1
I'm trying to insert Crackstation's 1.5 billion wordlist (15gig) into a database table. I've tried SQLite and Postgres both with no luck so far via the command line.
Both get upset that the data seems to contain some binary data values scattered throughout the file. The data doesn't seem to be just UTF-8 characters.
UltraEdit detects it as UTF-8.
However, the linux file command says:
$ file crackstation.txt -I
crackstation.txt: application/octet-stream; charset=binary
How can I get this data into Postgres or SQLite so I can analyze/query it?

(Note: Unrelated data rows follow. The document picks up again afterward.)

Lemma fields_nodup_sorted {V} (l : list (string * V)) : StronglySorted before l.*1 → NoDup l.*1.
Proof.
  generalize l.*1. induction 1 as [|k l' _ IH Hk]; constructor; [|done].
  intros Hin. by destruct (proj1 (Forall_forall _ _) Hk k Hin).
Qed.

#[export] Instance row_le_total : Total row_le.
Proof. intros a b. apply (total String.le). Qed.
#[export] Instance row_le_trans : Transitive row_le.
Proof. intros a b c. apply (transitivity (R := String.le)). Qed.

Lemma all_rows_sorted : StronglySorted before (merge_sort row_le (map_to_list st)).*1.
Proof.
  assert (NoDup (merge_sort row_le (map_to_list st)).*1) as Hnd.
  { rewrite merge_sort_Permutation. apply NoDup_fst_map_to_list. }
  pose proof (StronglySorted_merge_sort row_le (map_to_list st)) as Hs. revert Hs Hnd.
  generalize (merge_sort row_le (map_to_list st)). intros l. induction l as [|r l IH]; [constructor|].
  csimpl. intros [H0 Hl]%StronglySorted_cons [Hni Hnd]%NoDup_cons. apply StronglySorted_cons.
  split; [|by apply IH]. apply Forall_forall. intros k (r' & -> & Hr)%list_elem_of_fmap.
  split; [exact (proj1 (Forall_forall _ _) H0 r' Hr)|]. intros E. apply Hni. rewrite E. apply list_elem_of_fmap. by exists r'.
Qed.

Lemma rows_elem prefix k v : (k, v) ∈ rows prefix None ↔ starts_with prefix k = true ∧ st !! k = Some v.
Proof.
  unfold rows. rewrite list_elem_of_In, List.filter_In, <- list_elem_of_In, merge_sort_Permutation.
  simpl. rewrite andb_true_r, elem_of_map_to_list. naive_solver.
Qed.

Is there a way I can cleanse/convert the data first so the insert works... or a different way I can do the import into the databases so it works?
Here's what I tried:
SQLite:
sqlite> .mode csv
sqlite> .separator "\n"
sqlite> .import crackstation.txt passwords
The response to this is millions of unescaped " character
messages and only 1 row inserted in the table (which happens to just be an empty string value).
Postgres:
psql> COPY passwords FROM 'crackstation.txt' WITH (FORMAT TEXT, NULL '', ENCODING 'UTF-8');
The response to this is ERROR: invalid byte sequence for encoding "UTF8": 0xf6 blah blah
with a line number it was found on. Thing is, the txt file is 15gig so I've only been able to open it in UltraEdit and even this it's painfully slow to get to that line, delete it, run the psql command again, rinse and repeat... hence why I'm now asking the question.